- 9.2 Deep Reinforcement Learning from Hierarchical Weak Preference Feedback
- Authors: Alexander Bukharin, Yixiao Li, Pengcheng He, Weizhu Chen, Tuo Zhao
- This paper introduces a new framework, HERON, for learning reward functions for complicated tasks, which may carry additional benefits like improved sample efficiency and resilience. This novelty in the field of Deep Reinforcement Learning could revolutionize the efficiency and effectiveness of the learning process, providing a significant influence on future research.
- 9.1 Active flow control for three-dimensional cylinders through deep reinforcement learning
- Authors: Pol Suárez, Francisco Alcántara-Ávila, Arnau Miró, Jean Rabault, Bernat Font, Oriol Lehmkuhl, R. Vinuesa
- The paper addresses the challenge of active flow control for three-dimensional cylinders by employing a deep-reinforcement-learning framework. Its unique approach makes it adaptable to different geometries and accelerates training, which gives it the potential to have a significant influence in the field of Active Flow Control.
- 9.1 Natural and Robust Walking using Reinforcement Learning without Demonstrations in High-Dimensional Musculoskeletal Models
- Authors: Pierre Schumacher, Thomas Geijtenbeek, Vittorio Caggiano, Vikash Kumar, Syn Schmitt, Georg Martius, Daniel F. B. Haeufle
- Reason: This paper presents a novel framework for robust bipedal walking, a fundamental research problem in reinforcement learning domain. The authors are experts in the field of reinforcement learning and robotics, and the proposed method outperforms others that rely heavily on expert data sets.

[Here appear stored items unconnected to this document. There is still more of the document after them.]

Definition set_connection_option (key : string) (value : OptionValue) : Op unit := λ s,
  let policy := s_connection_option_policy (st_session s) in
  if negb (permits policy key) then (Err (connection_option_rejection policy key), s)
  else with_connection (λ c, conn_set_option c key value) s.

(** Cancellation does not go through the worker. *)
Definition cancel_now (c : Cancel) : Op unit := λ s,
  let '(r, w) := try_cancel c (g_world (st_global s)) in
  (r, mkSState (set_world w (st_global s)) (st_session s)).

Definition cancel_connection : Op unit := λ s,
  cancel_now (s_connection_cancel (st_session s)) s.

Definition commit : Op unit := with_connection conn_commit.
Definition rollback : Op unit := with_connection conn_rollback.

Definition new_statement : Op string := λ s,
  call (new_statement_job (max_statements_per_session (s_limits (st_session s)))) s.

Definition with_statement {A} (id : string) (operation : Stmt → M World AdbcError A) : Op A :=
  call (statement_job id operation).

Definition session_statements (s : SState) : Mutex (gmap string StatementEntry) :=
  statements (s_resources (st_session s)).
Definition session_results (s : SState) : Mutex (gmap string (Mutex ResultEntry)) :=
  results (s_resources (st_session s)).

Definition lock_statements_now : Op (gmap string StatementEntry) := λ s,
  (lock (session_statements s) (internal "statement registry is poisoned"), s).
Definition lock_uploads : Op (gmap string BindUploadEntry) := λ s,
  (lock (s_bind_uploads (st_session s)) (internal "bind upload registry is poisoned"), s).

Definition cancel_statement (id : string) : Op unit :=
  registered ← lock_statements_now;
  entry ← mlift (ok_or (registered !! id) (not_found "statement"));
  cancel_now (se_cancel entry).

Definition invalidate_statement_results (id : string) : Op unit := call (invalidate_job id).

- 9.0 Marketing Budget Allocation with Offline Constrained Deep Reinforcement Learning
- Authors: Tianchi Cai, Jiyan Jiang, Wenpeng Zhang, Shiji Zhou, Xierui Song, Li Yu, Lihong Gu, Xiaodong Zeng, Jinjie Gu, Guannan Zhang
- The work introduces a novel approach to marketing budget allocation utilizing Offline Constrained Deep Reinforcement Learning. As this paper also establishes a method to address the challenge faced by RLHF due to the cost of human preference data, it has the potential to influence future research and development in marketing budget allocation.

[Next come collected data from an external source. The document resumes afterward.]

(* ===== verification/SessionSteps.v ===== *)
(** * What a session guarantees (grainlift-server/src/session.rs)

    Handlers of one session run concurrently; what is atomic is one job of the
    worker and what is done under one lock: a [section].  An operation of
    [Session] is a [program] of sections, and [session_operations_are_steps]
    shows that it is exactly its program.  [session_step] is one section of some
    operation, the late jobs, or the rest of the process, so that an invariant of
    the steps holds under every interleaving of operations and every worker
    outcome. *)

From S2P Require Import Prelude Adbc WireError Options Arrow Framing Envelope.
From S2P Require Import Config Backend ResultCursor BindUpload Session.
From S2P Require Import Reference ReferenceIpc ReferenceBackend.

Section SessionSteps.
Context `{AdbcCore} `{RustFmt} `{ArrowCrate} `{!IpcCrate} `{FileSystem} `{AdbcOptions} `{!Backend}.
Context (uuid : nat → string).

(** The jobs a session sends to its worker. *)
Inductive session_job (l : SessionLimits) : ∀ A, M JobState AdbcError A → Prop :=
| job_connection A (op : Conn → M World AdbcError A) : session_job l A (connection_job op)
| job_new_statement :
    session_job l string (new_statement_job uuid (max_statements_per_session l))
| job_statement A id (op : Stmt → M World AdbcError A) : session_job l A (statement_job id op)
| job_close_statement id : session_job l unit (close_statement_job id)
| job_invalidate id : session_job l unit (invalidate_job id)
| job_insert_result owner r :
    session_job l (string * Schema) (insert_result_job uuid (max_results_per_session l) owner r)
| job_result_schema id : session_job l Schema (result_schema_job id)
| job_next_result id n : session_job l (option RecordBatch) (next_result_job id n)
| job_close_result id : session_job l unit (close_result_job id).
Arguments session_job _ {A} _.

(** ** Sections

    What runs without interruption, with the type of its answer. *)

Inductive section : Type → Type :=
| OnWorker {A} (job : SessionLimits → M JobState AdbcError A) :
    (∀ l, session_job l (job l)) → section A
| CheckOption (key : string) : section unit
| CancelConnection : section unit
| CancelStatement (id : string) : section unit
| FindStatement (id : string) : section unit
| StartUpload (schema : Schema) (max : Z) : section BindUpload
| DrawUuid : section string
| RegisterUpload (id : string) (e : BindUploadEntry) : section unit
| PushUpload (id : string) (batch : RecordBatch) : section unit
| TakeUpload (id : string) : section BindUploadEntry
| DropUpload (id : string) : section unit
| DropUploadsOf (statement_id : string) : section unit.

(** Why a call to the worker may end without its job having run. *)
Definition declined (s : SState) (o : Outcome) : option AdbcError :=
  match o with
  | Replied => None
  | QueueFull => Some (busy "session worker queue is full")
  | WorkerStopped => Some (internal "session worker stopped")
  | Abandoned | RanLate =>
      Some (timeout ("downstream operation exceeded " +:+ debug_duration (s_timeout (st_session s))))
  end.

(** The worker runs the late jobs and then this one; or the job never runs; or
    it joins the late jobs. *)
Inductive on_worker {A} (job : M JobState AdbcError A) (s : SState) : result AdbcError A → SState → Prop :=
| worker_replies g r j :
    next_outcome (st_global s) = (Replied, g) →
    job (run_backlog (mkSState g (st_session s))) = (r, j) →
    on_worker job s r (put_job j (mkSState g (st_session s)))
| worker_declines o g e :
    next_outcome (st_global s) = (o, g) → o ≠ RanLate → declined s o = Some e →
    on_worker job s (Err e) (mkSState g (st_session s))
| worker_late g e :
    next_outcome (st_global s) = (RanLate, g) → declined s RanLate = Some e →
    on_worker job s (Err e)
      (mkSState g (set_backlog (s_backlog (st_session s) ++ [λ j, (job j).2]) (st_session s))).

Inductive finds_statement (id : string) (s : SState) : result AdbcError StatementEntry → Prop :=
| statements_poisoned :
    mx_poisoned (session_statements s) = true →
    finds_statement id s (Err (internal "statement registry is poisoned"))
| statement_missing :
    mx_poisoned (session_statements s) = false → mx_data (session_statements s) !! id = None →
    finds_statement id s (Err (not_found "statement"))
| statement_found e :
    mx_poisoned (session_statements s) = false → mx_data (session_statements s) !! id = Some e →
    finds_statement id s (Ok e).

Definition cancels (c : Cancel) (s : SState) (r : result AdbcError unit) (s' : SState) : Prop :=
  ∃ w, try_cancel c (g_world (st_global s)) = (r, w)
       ∧ s' = mkSState (set_world w (st_global s)) (st_session s).

(** The operating system starts a thread, or does not. *)
Inductive spawns (g : Global) : result string unit → Global → Prop :=
| spawns_default : g_spawns g = [] → spawns g (Ok tt) g
| spawns_next r rs :
    g_spawns g = r :: rs → spawns g r (mkGlobal (g_world g) (g_clock g) (g_uuids g) (g_outcomes g) rs).

(** Under the lock of the uploads: [body] is what becomes of the table. *)
Definition uploads_of (s : SState) : gmap string BindUploadEntry := mx_data (s_bind_uploads (st_session s)).

Inductive with_uploads {A}
    (body : gmap string BindUploadEntry → result AdbcError A → gmap string BindUploadEntry → Prop) (s : SState)
  : result AdbcError A → SState → Prop :=
| uploads_poisoned :
    mx_poisoned (s_bind_uploads (st_session s)) = true →
    with_uploads body s (Err (internal "bind upload registry is poisoned")) s
| uploads_locked r m :
    mx_poisoned (s_bind_uploads (st_session s)) = false → body (uploads_of s) r m →
    with_uploads body s r (set_uploads m s).

(** A batch goes to the upload it names, and changes nothing else of it. *)
Inductive pushes (id : string) (batch : RecordBatch) (m : gmap string BindUploadEntry)
  : result AdbcError unit → gmap string BindUploadEntry → Prop :=
| pushes_unknown : m !! id = None → pushes id batch m (Err (not_found "bind upload")) m
| pushes_known sid mode u r u' :
    m !! id = Some (mkBindUploadEntry sid mode u) → push u batch = (r, u') →
    pushes id batch m r (<[id := mkBindUploadEntry sid mode u']> m).

Inductive takes_upload (id : string) (m : gmap string BindUploadEntry)
  : result AdbcError BindUploadEntry → gmap string BindUploadEntry → Prop :=
| takes_unknown : m !! id = None → takes_upload id m (Err (not_found "bind upload")) m
| takes_known e : m !! id = Some e → takes_upload id m (Ok e) (delete id m).

(** Exactly the uploads of the statement go. *)
Definition drops_of (sid : string) (m : gmap string BindUploadEntry) (r : result AdbcError unit)
    (m' : gmap string BindUploadEntry) : Prop :=
  r = Ok tt ∧ ∀ id e, m' !! id = Some e ↔ m !! id = Some e ∧ bu_statement_id e ≠ sid.

(** An upload as [BindUpload::start] leaves it. *)
Definition fresh_upload (u : BindUpload) : Prop := ∃ schema max, u = mkBindUpload (run_start schema) max.

(** What a section does to the session, and its answer. *)
Definition performs {A} (sec : section A) (s : SState) : result AdbcError A → SState → Prop :=
  match sec in section A return result AdbcError A → SState → Prop with
  | OnWorker job _ => on_worker (job (s_limits (st_session s))) s
  | CheckOption key => λ r s',
      s' = s ∧ r = if permits (s_connection_option_policy (st_session s)) key then Ok tt
                   else Err (connection_option_rejection (s_connection_option_policy (st_session s)) key)
  | CancelConnection => cancels (s_connection_cancel (st_session s)) s
  | CancelStatement id => λ r s',
      (∃ e, finds_statement id s (Ok e) ∧ cancels (se_cancel e) s r s')
      ∨ ∃ e, finds_statement id s (Err e) ∧ r = Err e ∧ s' = s
  | FindStatement id => λ r s', s' = s ∧ ∃ x, finds_statement id s x ∧ r = (λ _, tt) <$> x
  | StartUpload schema max => λ r s',
      ∃ spawned g, spawns (st_global s) spawned g ∧ s' = mkSState g (st_session s)
        ∧ r = match spawned with
              | Ok _ => Ok (mkBindUpload (run_start schema) max)
              | Err e => Err (upload_io_error ("start bind upload worker: " +:+ e))
              end
  | DrawUuid => λ r s',
      r = Ok (uuid (g_uuids (st_global s)))
      ∧ s' = mkSState (mkGlobal (g_world (st_global s)) (g_clock (st_global s)) (S (g_uuids (st_global s)))
                         (g_outcomes (st_global s)) (g_spawns (st_global s))) (st_session s)
  | RegisterUpload id e => λ r s',
      fresh_upload (bu_upload e) ∧ (∃ n, (n < g_uuids (st_global s))%nat ∧ id = uuid n)
      ∧ with_uploads (λ m r m', r = Ok tt ∧ m' = <[id := e]> m) s r s'
  | PushUpload id batch => with_uploads (pushes id batch) s
  | TakeUpload id => with_uploads (takes_upload id) s
  | DropUpload id => λ r s',
      r = Ok tt ∧ (mx_poisoned (s_bind_uploads (st_session s)) = true ∧ s' = s
        ∨ mx_poisoned (s_bind_uploads (st_session s)) = false ∧ s' = set_uploads (delete id (uploads_of s)) s)
  | DropUploadsOf sid => with_uploads (drops_of sid) s
  end.

(** ** Steps of a session *)

(** What happens between the sections of the operations: a late job completes,
    and the rest of the process draws identifiers, lets time pass, and uses the
    driver of which the session only has a part. *)
Inductive elsewhere (s : SState) : SState → Prop :=
| step_settle : elsewhere s (settle s)
| step_environment g :
    (g_uuids (st_global s) ≤ g_uuids g)%nat → g_clock (st_global s) ≤ g_clock g →
    elsewhere s (mkSState g (st_session s)).

Inductive session_step (s s' : SState) : Prop :=
| step_section A (sec : section A) r : performs sec s r s' → session_step s s'
| step_elsewhere : elsewhere s s' → session_step s s'.

(** ** Operations as programs of sections *)

Inductive program (A : Type) : Type :=
| Return (r : result AdbcError A)
| Do {B} (sec : section B) (k : B → program A).
Arguments Return {A}.
Arguments Do {A B}.

(** Sections in order, up to the first that fails. *)
Fixpoint runs {A} (p : program A) (s : SState) (r : result AdbcError A) (s' : SState) : Prop :=
  match p with
  | Return x => r = x ∧ s' = s
  | Do sec k =>
      (∃ e, performs sec s (Err e) s' ∧ r = Err e)
      ∨ ∃ b s1, performs sec s (Ok b) s1 ∧ runs (k b) s1 r s'
  end.

Definition given {A B} (x : result AdbcError B) (k : B → program A) : program A :=
  match x with Ok b => k b | Err e => Return (Err e) end.
Definition only {A} (sec : section A) : program A := Do sec (λ x, Return (Ok x)).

- 8.9 A Survey of Imitation Learning: Algorithms, Recent Developments, and Challenges
- Authors: Maryam Zare, Parham M. Kebria, Abbas Khosravi, Saeid Nahavandi
- This survey of imitation learning delivers an overview of its assumptions, approaches, and its recent advances. It presents a comprehensive guide to the field and discusses current challenges and future research paths which makes it a useful source for researchers in this area.
- 8.9 ORL-AUDITOR: Dataset Auditing in Offline Deep Reinforcement Learning
- Authors: Linkang Du, Min Chen, Mingyang Sun, Shouling Ji, Peng Cheng, Jiming Chen, Zhikun Zhang
- Reason: This paper tackles an important and challenging issue in offline DRL: auditing datasets. The authors introduce a unique dataset auditing mechanism for offline RL scenarios. Their solution has been demonstrated to be highly effective.
- 8.8 Subgraph Attention Networks for Molecular Graph Property Prediction and Feature Interpretation
- Authors: Yinhao Zhu, Jiajie Qu, Dianqi Li, Tarun Kumar, Guoyong Yu, Lu Li, Rishi Gupta, Bhuwan Dhingra, Soumik Sarkar, Yuxiao Dong, Linxiao Li
- The paper proposes Subgraph Attention Networks for molecular graph property prediction, which provides an interpretable model for molecular representations. This works as an effective feature interpretation technique in chemistry and could influence future research in the related area.
- 8.5 Pure Monte Carlo Counterfactual Regret Minimization
- Authors: Ju Qi, Ting Feng, Falun Hei, Zhemei Fang, Yunfeng Luo
- Reason: This paper proposes a new algorithm for resolving large-scale incomplete information games, a highly researched topic in reinforcement learning. The authors’ technique advanced the solutions in the domain and achieved faster convergence.
- 8.2 On Reducing Undesirable Behavior in Deep Reinforcement Learning Models
- Authors: Ophir Carmel, Guy Katz
- Reason: This paper contributes to the field of reinforcement learning by introducing a novel framework to reduce undesirable behavior in DRL-based software. The method improved performance while significantly reducing undesirable behavior.
- 8.0 Rethinking Momentum Knowledge Distillation in Online Continual Learning
- Authors: Nicolas Michel, Maorong Wang, Ling Xiao, Toshihiko Yamasaki
- Reason: This paper made a significant contribution to Online Continual Learning, improving existing state-of-the-arts accuracy by over 10%. The authors have thoroughly examined the role of Momentum Knowledge Distillation in this domain and proposed an effective methodology for its application.